(** * laspy: record schemas and header accessors

    A shallow embedding of [laspy/util.py] (the classes [Spec], [Format] and
    [Point]) and of [laspy/header.py] (the function [leap_year] and the class
    [Header]), followed by the properties of the LAS record layout that are
    established or refuted on it.

    Python objects are modelled by records, Python dictionaries by finite
    maps, exceptions by an error monad.  Library code that the sources call
    ([struct.Struct], [datetime], [int], [str.split]) is modelled for the
    inputs the sources feed it; each such model says what it leaves out. *)

From Stdlib Require Import ZArith List String Ascii Lia Bool.
From Stdlib Require Import Strings.Byte.
From stdpp Require Import base gmap strings list pretty.

Local Open Scope string_scope.
Local Open Scope list_scope.
Local Open Scope Z_scope.

(** ** Exceptions and results *)

(** The exception classes that the modelled code can raise.  [LaspyException]
    and [LaspyHeaderException] are the two classes of the package, the others
    are built in; [StructError] is [struct.error]. *)
Inductive exn : Type :=
| LaspyException (msg : string)
| LaspyHeaderException (msg : string)
| KeyError
| IndexError
| AttributeError (attr : string)
| ValueError
| TypeError
| OverflowError
| StructError.

Inductive result (A : Type) : Type :=
| Ok (a : A)
| Raise (e : exn).
Arguments Ok {A} a.
Arguments Raise {A} e.

Definition bind {A B : Type} (r : result A) (k : A -> result B) : result B :=
  match r with
  | Ok a => k a
  | Raise e => Raise e
  end.

Declare Scope result_scope.
Delimit Scope result_scope with result.
Notation "'let*' x ':=' r 'in' k" := (bind r (fun x => k))
  (at level 10, x name, r at level 100, k at level 200) : result_scope.
Local Open Scope result_scope.

Definition is_ok {A : Type} (r : result A) : bool :=
  match r with Ok _ => true | Raise _ => false end.

(** ** Python values *)

(** A calendar instant as [datetime.datetime] stores it (naive, no time
    zone). *)
Record datetime : Type := mk_datetime {
  year : Z; month : Z; day : Z;
  hour : Z; minute : Z; second : Z; microsecond : Z
}.

#[local] Set Warnings "-register-all".

(** The values that flow through the modelled code.  [PStr] is the Python 2
    [str] type, a sequence of 8-bit characters, used both for text and for
    byte fields.  A [PFloat] carries the IEEE-754 bit pattern of the number at
    the width of the field that holds it; rounding between the 32-bit and the
    64-bit representation is outside this development.  [PDatetime] is a
    naive [datetime.datetime], [PAware] one with a time zone (its offset is
    immaterial here) and [PDate] a [datetime.date]. *)
Inductive pyval : Type :=
| PNone
| PInt (n : Z)
| PFloat (bits : Z)
| PStr (s : string)
| PList (l : list pyval)
| PDatetime (dt : datetime)
| PAware (dt : datetime)
| PDate (y m d : Z).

*-*-*

Please output only the lines from the first line of the entries through the line with "established or refuted on it.", both included, exactly as written.

**Response to this exercise**
(** * laspy: record schemas and header accessors

    A shallow embedding of [laspy/util.py] (the classes [Spec], [Format] and
    [Point]) and of [laspy/header.py] (the function [leap_year] and the class
    [Header]), followed by the properties of the LAS record layout that are
    established or refuted on it.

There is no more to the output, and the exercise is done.